Meine Maus ist eine Microsoft-Maus mit 2 Buttons, Mausrad und Kugel (also keine optische Maus), und über PS/2 zum PC verbunden.

Was kann ich tun? Das Arbeiten wird allmählich zur Qual, da der Mauszeiger in seiner verlorenen Synchronisation unberechenbar ist, und sogar auch schon mal Programme zu Absturz brachte.

----------

## Donpasquale

nimm mal den isa mouse treiber aus dem kernel raus. der ist glaub ich mit der ps2 mouse nicht kompatibel

----------

## Battlestar Gentoo

Hi,

unter "Mouse" finde ich nichts derartiges.
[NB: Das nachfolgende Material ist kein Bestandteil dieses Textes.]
(** * mini-duolingo: the SM-2 review scheduler, the word-progress store and
    the session composer

    A shallow embedding of [src/review_strategy.py] and
    [src/question_generator.py].

    - Python [int] is [Z]; Python [float] is the primitive binary64 [float]
      of the kernel, with its IEEE operations, so that [0.1], [0.08] and
      [1.3] below are the doubles Python computes with.
    - An exception is a value of [exn]; a call that may raise returns a
      [result].  [try ... except] is [catch].
    - [datetime.now()] is an explicit clock reading, passed to the function
      that reads the clock.
    - The word-progress file is the list of its rows, in file order, as
      [csv.DictReader] gives them. *)

From Stdlib Require Import ZArith Floats Lia Bool.
From stdpp Require Import gmap strings list.

Local Open Scope Z_scope.

(** ** Exceptions *)

Inductive exn : Type :=
  | ValueError
  | TypeError
  | OverflowError
  | ZeroDivisionError
  | KeyError
  | OSError          (* the store cannot be opened or read *)
  | ServiceError.   (* anything the external question source raises *)

Inductive result (A : Type) : Type :=
  | Ok (a : A)
  | Raise (e : exn).
Arguments Ok {A} a.
Arguments Raise {A} e.

Definition rbind {A B : Type} (m : result A) (k : A -> result B) : result B :=
  match m with
  | Ok a => k a
  | Raise e => Raise e
  end.

Notation "x <- m ;; k" := (rbind m (fun x => k))
  (at level 100, m at next level, right associativity).

(** [try: m except Exception: h]. *)
Definition catch {A : Type} (m : result A) (h : exn -> A) : A :=
  match m with
  | Ok a => a
  | Raise e => h e
  end.

Definition is_ok {A : Type} (m : result A) : bool :=
  match m with Ok _ => true | Raise _ => false end.

(** ** Python numbers *)

Module Py.

(** [float(n)] for an [int] n, also the coercion of [n * x] and [x / n]:
    the nearest double, ties to even; [OverflowError] when that is
    out of range. *)
Definition float_of_int (n : Z) : result float :=
  match binary_normalize prec emax n 0 false with
  | S754_infinity _ => Raise OverflowError
  | sf => Ok (SF2Prim sf)
  end.

(** The integer part of a finite double [(-1)^s * m * 2^e], towards zero. *)
Definition trunc_finite (s : bool) (m : positive) (e : Z) : Z :=
  let a := match e with
           | Zneg p => Z.pos m / 2 ^ Z.pos p
           | _ => Z.pos m * 2 ^ e
           end in
  if s then - a else a.

(** [int(x)] for a [float] x. *)
Definition int_of_float (x : float) : result Z :=
  match Prim2SF x with
  | S754_nan => Raise ValueError
  | S754_infinity _ => Raise OverflowError
  | S754_zero _ => Ok 0
  | S754_finite s m e => Ok (trunc_finite s m e)
  end.

(** [math.floor(x)], the value the specification names. *)
Definition floor_finite (s : bool) (m : positive) (e : Z) : Z :=
  match e with
  | Zneg p => (if s then Z.neg m else Z.pos m) / 2 ^ Z.pos p
  | _ => (if s then Z.neg m else Z.pos m) * 2 ^ e
  end.

Definition floor_of_float (x : float) : result Z :=
  match Prim2SF x with
  | S754_nan => Raise ValueError
  | S754_infinity _ => Raise OverflowError
  | S754_zero _ => Ok 0
  | S754_finite s m e => Ok (floor_finite s m e)
  end.

(** [max(a, b)] on floats: [a] unless [b > a]. *)
Definition max (a b : float) : float :=
  if PrimFloat.ltb a b then b else a.

(** [a / b] for two [int]s: the correctly rounded quotient. *)
Definition sf_of_int (n : Z) : spec_float :=
  match n with
  | Z0 => S754_zero false
  | Zpos p => S754_finite false p 0
  | Zneg p => S754_finite true p 0
  end.

Definition int_truediv (a b : Z) : result float :=
  match b with
  | Z0 => Raise ZeroDivisionError
  | _ =>
    match a with
    | Z0 => Ok (if b <? 0 then neg_zero else zero)
    | _ =>
      match SFdiv prec emax (sf_of_int a) (sf_of_int b) with
      | S754_infinity _ => Raise OverflowError
      | sf => Ok (SF2Prim sf)
      end
    end
  end.

(** A number argument: an [int] or a [float]. *)
Inductive number : Type :=
  | Int (n : Z)
  | Float (x : float).

(** [t < k] for a number [t] and an [int] literal [k], here 3 and 10,
    which are doubles. *)
Definition lt_int (t : number) (k : Z) : bool :=
  match t with
  | Int n => n <? k
  | Float x => catch (y <- float_of_int k ;; Ok (PrimFloat.ltb x y)) (fun _ => false)
  end.

End Py.

(** ** Time *)

(** A naive [datetime]: microseconds since 0001-01-01T00:00:00. *)
Definition datetime : Type := Z.

Definition MICROSECONDS_PER_DAY : Z := 86400000000.

(** [datetime.max] is the last microsecond of day 3652059. *)
Definition DATETIME_END : Z := 3652059 * MICROSECONDS_PER_DAY.

(** [t + timedelta(days=n)]: [timedelta] refuses more than 999999999 days
    and the sum must stay within [datetime.min .. datetime.max]. *)
Definition add_days (t : datetime) (n : Z) : result datetime :=
  if (n <? -999999999) || (999999999 <? n) then Raise OverflowError
  else
    let r := t + n * MICROSECONDS_PER_DAY in
    if (0 <=? r) && (r <? DATETIME_END) then Ok r else Raise OverflowError.

(** ** The SM-2 scheduler ([class SM2Algorithm]) *)

Module SM2Algorithm.

Definition MIN_EF : float := 1.3%float.

(** [calculate_next_review(quality, easiness_factor, interval, repetitions)];
    [now] is the value of the [datetime.now()] it reads. *)
Definition calculate_next_review (now : datetime) (quality : Z)
    (easiness_factor : float) (interval repetitions : Z)
  : result (float * Z * Z * datetime) :=
  d <- Py.float_of_int (5 - quality) ;;
  let new_easiness_factor :=
    (easiness_factor + (0.1 - d * (0.08 + d * 0.02)))%float in
  let new_easiness_factor := Py.max new_easiness_factor MIN_EF in
  schedule <-
    (if quality <? 3 then Ok (0, 1)
     else
       let new_repetitions := repetitions + 1 in
       if new_repetitions =? 1 then Ok (new_repetitions, 1)
       else if new_repetitions =? 2 then Ok (new_repetitions, 6)
       else
         i <- Py.float_of_int interval ;;
         n <- Py.int_of_float (i * new_easiness_factor)%float ;;
         Ok (new_repetitions, n)) ;;
  let '(new_repetitions, new_interval) := schedule in
  next_review_date <- add_days now new_interval ;;
  Ok (new_easiness_factor, new_interval, new_repetitions, next_review_date).

(** [quality_from_performance(is_correct, time_spent=None)]. *)
Definition quality_from_performance (is_correct : bool)
    (time_spent : option Py.number) : Z :=
  if negb is_correct then 2
  else
    match time_spent with
    | None => 4
    | Some t =>
      if Py.lt_int t 3 then 5
      else if Py.lt_int t 10 then 4
      else 3
    end.

End SM2Algorithm.

(** ** The word-progress store ([class ReviewStrategy]) *)

(** *** Text in the file

    The file is written with [newline=''] and read without it, in
    universal-newlines mode: a carriage return, alone or before a line
    feed, is read back as a line feed.  Text that was read holds no
    carriage return and is read back as it is. *)
Definition CR : Ascii.ascii := Ascii.ascii_of_nat 13.
Definition LF : Ascii.ascii := Ascii.ascii_of_nat 10.
(** Rewrites a selection of the notebook into a [List.filter]. *)
Ltac selection_as_filter :=
  unfold Pd.isin, Pd.lt, Pd.gt, Pd.le;
  rewrite ?elementwise_column, ?and_column, ?getitem_mask_column.

Lemma from_records_labels {R} (l : list R) :
  (Pd.from_records l).*1 = Z.of_nat <$> seq 0 (length l).
Proof.
  unfold Pd.from_records.
  change (λ i r, (Z.of_nat i, r)) with (λ i (r : R), (Z.of_nat (0 + i), r)).
  generalize 0. induction l as [|x l IH]; intros n; [done|].
  cbn. rewrite Nat.add_0_r. f_equal.
  rewrite <- IH. f_equal. apply imap_ext. intros i y _. cbn.
  f_equal. lia.
Qed.


(** The three frames of cell 15 as filters of the frame before. *)
Lemma cell15_as_filters cell_specimens visp_ecs :
  let o := Cell15.run cell_specimens visp_ecs in
  Cell15.cells o = Pd.from_records cell_specimens
  ∧ Cell15.visp_cells o =
      List.filter (λ x, bool_decide
          (CellSpecimen.experiment_container_id x.2 ∈ Container.id <$> visp_ecs))
        (Cell15.cells o)
  ∧ Cell15.sig_cells o =
      List.filter (λ x, PrimFloat.ltb (CellSpecimen.p_dg x.2) 0.05%float)
        (Cell15.visp_cells o)
  ∧ Cell15.dsi_cells o =
      List.filter (λ x, PrimFloat.ltb 0.5%float (CellSpecimen.dsi_dg x.2)
                        && PrimFloat.ltb (CellSpecimen.dsi_dg x.2) 1.5%float)
        (Cell15.sig_cells o).
Proof.
  cbn. selection_as_filter. done.
Qed.

(** Every row of [dsi_cells] is a row of [cells] that passes the three
    tests. *)
Lemma cell15_dsi_rows cell_specimens visp_ecs x :
  let o := Cell15.run cell_specimens visp_ecs in
  x ∈ Cell15.dsi_cells o ↔
    x ∈ Cell15.cells o
    ∧ CellSpecimen.experiment_container_id x.2 ∈ Container.id <$> visp_ecs
    ∧ PrimFloat.ltb (CellSpecimen.p_dg x.2) 0.05%float = true
    ∧ PrimFloat.ltb 0.5%float (CellSpecimen.dsi_dg x.2) = true
    ∧ PrimFloat.ltb (CellSpecimen.dsi_dg x.2) 1.5%float = true.
Proof.
  intros o.
  destruct (cell15_as_filters cell_specimens visp_ecs)
    as (_ & Hv & Hs & Hd). fold o in Hv, Hs, Hd.
  rewrite Hd, elem_of_bool_filter, Hs, elem_of_bool_filter, Hv,
    elem_of_bool_filter, andb_true_iff, bool_decide_eq_true.
  tauto.
Qed.


(** ** numpy arrays *)

Section Arrays.
Context {A : Type}.
Implicit Types (a : Np.ndarray A) (mask : Np.ndarray bool).

Lemma zeros_wf (z : A) sh : Np.wf (Np.zeros z sh).
Proof.
  split; cbn; [by rewrite length_replicate|].
  apply Forall_replicate, length_replicate.
Qed.

Lemma zeros_get (z : A) sh i j :
  i < sh.1 → j < sh.2 → Np.get (Np.zeros z sh) i j = Some z.
Proof.
  intros Hi Hj. unfold Np.get, Np.zeros; cbn.
  rewrite lookup_replicate_2 by done. cbn.
  by rewrite lookup_replicate_2.
Qed.

(** Inside its shape a well-formed array has an element, outside none. *)
Lemma wf_get_is_Some a i j :
  Np.wf a → i < (Np.shape a).1 → j < (Np.shape a).2 →
  is_Some (Np.get a i j).
Proof.
  intros [Hlen Hrows] Hi Hj. unfold Np.get.
  destruct (lookup_lt_is_Some_2 (Np.rows a) i) as [r Hr]; [lia|].
  rewrite Hr. cbn. apply lookup_lt_is_Some_2.
  rewrite Forall_lookup in Hrows. rewrite (Hrows _ _ Hr). done.
Qed.

Lemma setitem_mask_spec a mask (v : A) :
  Np.wf a → Np.wf mask → Np.shape mask = Np.shape a →
  ∃ a', Np.setitem_mask a mask v = Ok a'
    ∧ Np.shape a' = Np.shape a ∧ Np.wf a'
    ∧ ∀ i j, Np.get a' i j =
        x ← Np.get a i j; b ← Np.get mask i j;
        Some (if b : bool then v else x).
Proof.
  intros [Hla Hra] [Hlm Hrm] Hsh. unfold Np.setitem_mask.
  rewrite decide_True by done. eexists. split; [done|]. cbn.
  rewrite Hsh in Hlm, Hrm. split_and!; [done| |].
  - split; cbn.
    + rewrite length_zip_with. lia.
    + rewrite Forall_lookup. intros i r.
      intros (ra & rm & -> & Ha & Hm)%lookup_zip_with_Some.
      rewrite Forall_lookup in Hra. rewrite Forall_lookup in Hrm.
      rewrite length_zip_with, (Hra _ _ Ha), (Hrm _ _ Hm). lia.
  - intros i j. unfold Np.get at 1. cbn. rewrite lookup_zip_with.
    unfold Np.get.
    destruct (Np.rows a !! i) as [ra|]; cbn; [|done].
    destruct (Np.rows mask !! i) as [rm|] eqn:Hm; cbn.
    + rewrite lookup_zip_with. done.
    + destruct (ra !! j); cbn; [|done].
      done.
Qed.
End Arrays.
(** * Get_SubDomain: a shallow embedding of [main.py]

    The program brute-forces sub-domains of a list of domains: it loads a
    list of candidate resolvers and a word list, validates the resolvers,
    and then, batch by batch, resolves [<label>.<domain>] against every
    validated resolver, appending the hits of each batch to
    [<output_directory>/<domain>.txt].

    Modelling conventions.
    - A Python [str] is a [string]; a character is a code point below 256
      (the Latin-1 range), so the Unicode-aware methods [str.isdigit],
      [str.strip] and [int] are modelled with their values on that range:
      there the decimal digits, the characters [int] converts, are [0] to
      [9].  Strings with other characters are outside the model.
    - [int] refuses a numeral of more than [int_max_str_digits] digits,
      the interpreter's default limit.
    - A text file is the [string] that Python's text layer hands to
      [readlines] (decoded, newlines already translated to LF).
    - The file system is a finite map from paths to contents: a file is
      identified by the string that is its path (two different strings
      are two different files), and opening a path for appending always
      succeeds and creates a missing file.
    - The network is an oracle that answers every query (resolver, name,
      record type, lifetime) with an answer or with a raised exception.
    - A [set] is iterated in the order of [elements], one of the orders
      in which Python may iterate it; nothing more is assumed of the order
      of the lines of one batch.
    - [logging.debug] calls and the progress bars write nothing the
      program reads back and are left out; [console.print] is recorded.
      In a debug run the log goes to the file [debug.log], which is not
      part of the file map: the map holds the other files. *)

From Stdlib Require Import ZArith Lia Ascii String List.
From stdpp Require Import base option list sets gmap strings.
From Equations Require Import Equations.

Open Scope Z_scope.

(** ** Python exceptions and results *)

(** The exception classes that can reach this program.  [NXDOMAIN],
    [NoNameservers], [NoAnswer] and [Timeout] are subclasses of
    [dns.exception.DNSException]; [OtherDNSException] stands for every
    other subclass; [ValueError] and [OtherError] are outside it. *)
Inductive exc : Type :=
  | NXDOMAIN
  | NoNameservers
  | NoAnswer
  | Timeout
  | OtherDNSException
  | ValueError
  | OtherError.

(** The classes named in the [except] clauses of the program. *)
Inductive exc_class : Type :=
  | C_NXDOMAIN
  | C_NoNameservers
  | C_Timeout
  | C_DNSException.

(** [isinstance e c] *)
Definition isinstance (e : exc) (c : exc_class) : bool :=
  match c, e with
  | C_NXDOMAIN, NXDOMAIN => true
  | C_NoNameservers, NoNameservers => true
  | C_Timeout, Timeout => true
  | C_DNSException, (NXDOMAIN | NoNameservers | NoAnswer | Timeout
                    | OtherDNSException) => true
  | _, _ => false
  end.

(** [except (c1, c2, ...)] catches [e] *)
Definition catches (cs : list exc_class) (e : exc) : bool :=
  existsb (isinstance e) cs.

(** The result of evaluating a Python expression: a value or a raised
    exception. *)
Inductive res (A : Type) : Type :=
  | Ok (a : A)
  | Raise (e : exc).
Arguments Ok {A} a.
Arguments Raise {A} e.

Definition res_bind {A B : Type} (r : res A) (k : A -> res B) : res B :=
  match r with
  | Ok a => k a
  | Raise e => Raise e
  end.

Notation "'let?' x ':=' r 'in' k" := (res_bind r (fun x => k))
  (at level 10, x name, r at level 100, k at level 200).

(** [try: body  except cs: handler] *)
Definition try_except {A : Type} (body : res A) (cs : list exc_class)
    (handler : res A) : res A :=
  match body with
  | Ok a => Ok a
  | Raise e => if catches cs e then handler else Raise e
  end.

(** ** Strings *)

Definition code (c : ascii) : N := N_of_ascii c.

(** [c.isspace()] on the Latin-1 range: TAB, LF, VT, FF, CR, FS, GS, RS,
    US, SPACE, NEL and NBSP. *)
Definition isspace (c : ascii) : bool :=
  let n := code c in
  ((9 <=? n) && (n <=? 13) || (28 <=? n) && (n <=? 32)
   || (n =? 133) || (n =? 160))%N.

(** [c.isdecimal()] on the Latin-1 range: the digits [0] to [9], the
    characters that [int] converts. *)
Definition isdecimal_char (c : ascii) : bool :=
  let n := code c in ((48 <=? n) && (n <=? 57))%N.

(** [c.isdigit()] on the Latin-1 range: the decimal digits and the
    superscript digits U+00B2, U+00B3 and U+00B9. *)
Definition isdigit_char (c : ascii) : bool :=
  let n := code c in
  (isdecimal_char c || (n =? 178) || (n =? 179) || (n =? 185))%N.

Fixpoint string_forallb (p : ascii -> bool) (s : string) : bool :=
  match s with
  | EmptyString => true
  | String c s' => p c && string_forallb p s'
  end.

(** [bool(s)] for a string *)
Definition truthy (s : string) : bool :=
  match s with
  | EmptyString => false
  | String _ _ => true
  end.

(** [s.isdigit()]: at least one character, all of them digits *)
Definition isdigit (s : string) : bool :=
  truthy s && string_forallb isdigit_char s.

(** [s.lstrip()] *)
Fixpoint lstrip (s : string) : string :=
  match s with
  | EmptyString => EmptyString
  | String c s' => if isspace c then lstrip s' else s
  end.

(** [s.rstrip()] *)
Fixpoint rstrip (s : string) : string :=
  match s with
  | EmptyString => EmptyString
  | String c s' =>
      match rstrip s' with
      | EmptyString => if isspace c then EmptyString else String c EmptyString
      | r => String c r
      end
  end.

(** [s.strip()] *)
Definition strip (s : string) : string := rstrip (lstrip s).

(** [s.split(sep)] for a one-character separator; never empty. *)
Fixpoint split (sep : ascii) (s : string) : list string :=
  match s with
  | EmptyString => [EmptyString]
  | String c s' =>
      if Ascii.eqb c sep then EmptyString :: split sep s'
      else match split sep s' with
           | [] => [String c EmptyString]
           | p :: ps => String c p :: ps
           end
  end.

(** The digits of [int(s)], from the left: a character that is not a
    decimal digit makes the conversion fail. *)
Fixpoint int_digits (acc : Z) (s : string) : res Z :=
  match s with
  | EmptyString => Ok acc
  | String c s' =>
      if isdecimal_char c
      then int_digits (10 * acc + Z.of_N (code c - 48)) s'
      else Raise ValueError
  end.

(** [sys.get_int_max_str_digits()]: the default limit of the interpreter
    on the number of digits of a numeral that [int] converts. *)
Definition int_max_str_digits : nat := 4300.

(** [int(s)] for the strings the program passes, those with
    [s.isdigit()]: the decimal value when every character is a decimal
    digit and there are at most [int_max_str_digits] of them (leading
    zeros count), [ValueError] for a superscript digit or a longer
    numeral. *)
Definition int (s : string) : res Z :=
  match s with
  | EmptyString => Raise ValueError
  | _ =>
      if (int_max_str_digits <? String.length s)%nat then Raise ValueError
      else int_digits 0 s
  end.

Definition LF : ascii := "010"%char.
Definition dot : ascii := "."%char.
Definition slash : ascii := "/"%char.

(** ['\n'] *)
Definition nl : string := String LF EmptyString.

(** [f.readlines()]: the lines of a text, each with its terminating
    line feed; the last line has none when the text does not end in one. *)
Fixpoint readlines (text : string) : list string :=
  match text with
  | EmptyString => []
  | String c text' =>
      if Ascii.eqb c LF then String c EmptyString :: readlines text'
      else match readlines text' with
           | [] => [String c EmptyString]
           | l :: ls => String c l :: ls
           end
  end.

(** ** Loading the resolver list and the word list *)

(** [all(part.isdigit() and 0 <= int(part) <= 255 for part in parts)]:
    the generator is consumed in order and [all] stops at the first
    false element. *)
Fixpoint all_octets (parts : list string) : res bool :=
  match parts with
  | [] => Ok true
  | part :: rest =>
      if isdigit part then
        let? n := int part in
        if (0 <=? n) && (n <=? 255) then all_octets rest else Ok false
      else Ok false
  end.

Definition is_valid_ip (ip : string) : res bool :=
  let parts := split dot ip in
  if Nat.eqb (length parts) 4 then all_octets parts else Ok false.

(** The list comprehension of [load_nameservers], line by line. *)
Fixpoint load_nameservers_lines (lines : list string) : res (list string) :=
  match lines with
  | [] => Ok []
  | line :: rest =>
      if truthy (strip line) then
        let? valid := is_valid_ip (strip line) in
        let? tl := load_nameservers_lines rest in
        Ok (if valid then strip line :: tl else tl)
      else load_nameservers_lines rest
  end.

Definition load_nameservers (ns_file : string) : res (list string) :=
  load_nameservers_lines (readlines ns_file).

Definition load_subdomains (sub_file : string) : list string :=
  map strip (readlines sub_file).

Definition comma : ascii := ","%char.

(** The module-level list of domains, from the value of the [domains]
    setting: [[domain.strip() for domain in value.split(',')]] *)
Definition parse_domains (value : string) : list string :=
  map strip (split comma value).

(** ** Module-level settings *)

(** The module-level variables the functions below read. *)
Record settings : Type := {
  domains : list string;
  nameservers : list string;
  subdomains : list string;
  timeout : Z;
  output_directory : string;
  batch_size : nat;
  threads : Z
}.

(** ** The network *)

Inductive rdtype : Type := A | MX | CNAME.

(** What [resolver.resolve] does: it returns an answer (the record
    data) or raises. *)
Inductive reply : Type :=
  | Answer (rrset : list string)
  | Fails (e : exc).

(** The network as seen through [dns.resolver.Resolver] with
    [nameservers = [ns]]: resolver, query name, record type, lifetime. *)
Definition network : Type := string -> string -> rdtype -> Z -> reply.

Definition resolve (net : network) (ns qname : string) (rd : rdtype)
    (lifetime : Z) : res (list string) :=
  match net ns qname rd lifetime with
  | Answer rrset => Ok rrset
  | Fails e => Raise e
  end.

(** ** The resolver validator and the resolution worker *)

Definition validate_nameserver (net : network) (cfg : settings)
    (nameserver : string) : res (option string) :=
  try_except
    (let? _ := resolve net nameserver "google.com" A (timeout cfg) in
     Ok (Some nameserver))
    [C_DNSException; C_Timeout]
    (Ok None).

(** The classes of the three [except] clauses of [check_subdomain]. *)
Definition dns_failures : list exc_class :=
  [C_NXDOMAIN; C_NoNameservers; C_DNSException].

Definition full_subdomain_of (subdomain domain : string) : string :=
  subdomain +:+ "." +:+ domain.

Definition check_subdomain (net : network) (cfg : settings)
    (nameserver domain subdomain : string) : res (option string) :=
  let full_subdomain := full_subdomain_of subdomain domain in
  try_except
    (let? _ := resolve net nameserver full_subdomain A (timeout cfg) in
     let? _ := try_except
                 (let? _ := resolve net nameserver full_subdomain MX
                              (timeout cfg) in Ok tt)
                 dns_failures (Ok tt) in
     let? _ := try_except
                 (let? _ := resolve net nameserver full_subdomain CNAME
                              (timeout cfg) in Ok tt)
                 dns_failures (Ok tt) in
     Ok (Some full_subdomain))
    dns_failures
    (Ok None).
(** A server that gives [response] to whatever it is sent. *)
Lemma request_2xx_any (method path : string) (body : option value) (n : net world)
    (response : Response.t) (data : value) :
  (forall req, (send req (server n)).1 = Responded response) ->
  200 <= Response.status_code response < 300 ->
  body_of response = Some data ->
  exists n',
    HttpClient._request send self method path body n
    = (Return (ApiResponse.Make data (Response.status_code response)
                 (Response.headers response !! "x-request-guid")), n').
Proof.
  intros Hsend H2 Hbody.
  pose proof (_request_2xx send self method path body n response data (Hsend _) H2 Hbody) as H.
  destruct (HttpClient._request send self method path body n) as [r n'].
  simpl in H. subst r. by eexists.
Qed.

Lemma request_not_2xx_any (method path : string) (body : option value) (n : net world)
    (response : Response.t) :
  (forall req, (send req (server n)).1 = Responded response) ->
  ¬ (200 <= Response.status_code response < 300) ->
  exists e n', HttpClient._request send self method path body n = (Raise e, n').
Proof.
  intros Hsend H2. rewrite _request_unfold. cbv zeta.
  specialize (Hsend (Request method (HttpClient.base_url self +:+ path) body
                       (HttpClient.timeout self))).
  destruct (send _ (server n)) as [o w]. simpl in Hsend. subst o.
  apply is_2xx_false in H2. rewrite H2. simpl.
  destruct (Response.json response) as [[]|]; by do 2 eexists.
Qed.

Ltac answered Hsend H2 Hbody :=
  unfold HttpClient.get, HttpClient.put, HttpClient.post, mbind, M_bind;
  match goal with
  | |- context [HttpClient._request send self ?m ?p ?b ?n] =>
      let n' := fresh "n'" in
      destruct (request_2xx_any m p b n _ _ Hsend H2 Hbody) as (n' & ->)
  end.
Meinst du vielleicht den ISA Plug and Play Support?

----------

## Donpasquale

nein, da gab es irgendwas mit isa busmouse oder sowas

----------

## Battlestar Gentoo

Hmmm, sorry ich finde keine derartigen Einträge.

Desweiteren habe ich bezüglich des Problems auch schon im BIOS die IRQs auf auto gesetzt, da doch vielleicht irgendwelche Geräte durch andere beeinflusst werden könnten, aber es half wohl auch nichts.

----------

## Hauke

Hab das Gleiche Problem auch.

Bei mir ist es nach einem Update gekommen. Katte nVidia xorg kde neu kompiliert und dann nacher gesehen dass QA-Notice fehler bezüglich des NX_bits lieferte.

----------

## Battlestar Gentoo

Dann kann es vielleicht an xorg liegen, da ich KDE nicht benutze, und das Problem auch bei den Standardgrafiktreibern auftritt, wodurch dann nvidia wohl auch aus dem Rennen ist.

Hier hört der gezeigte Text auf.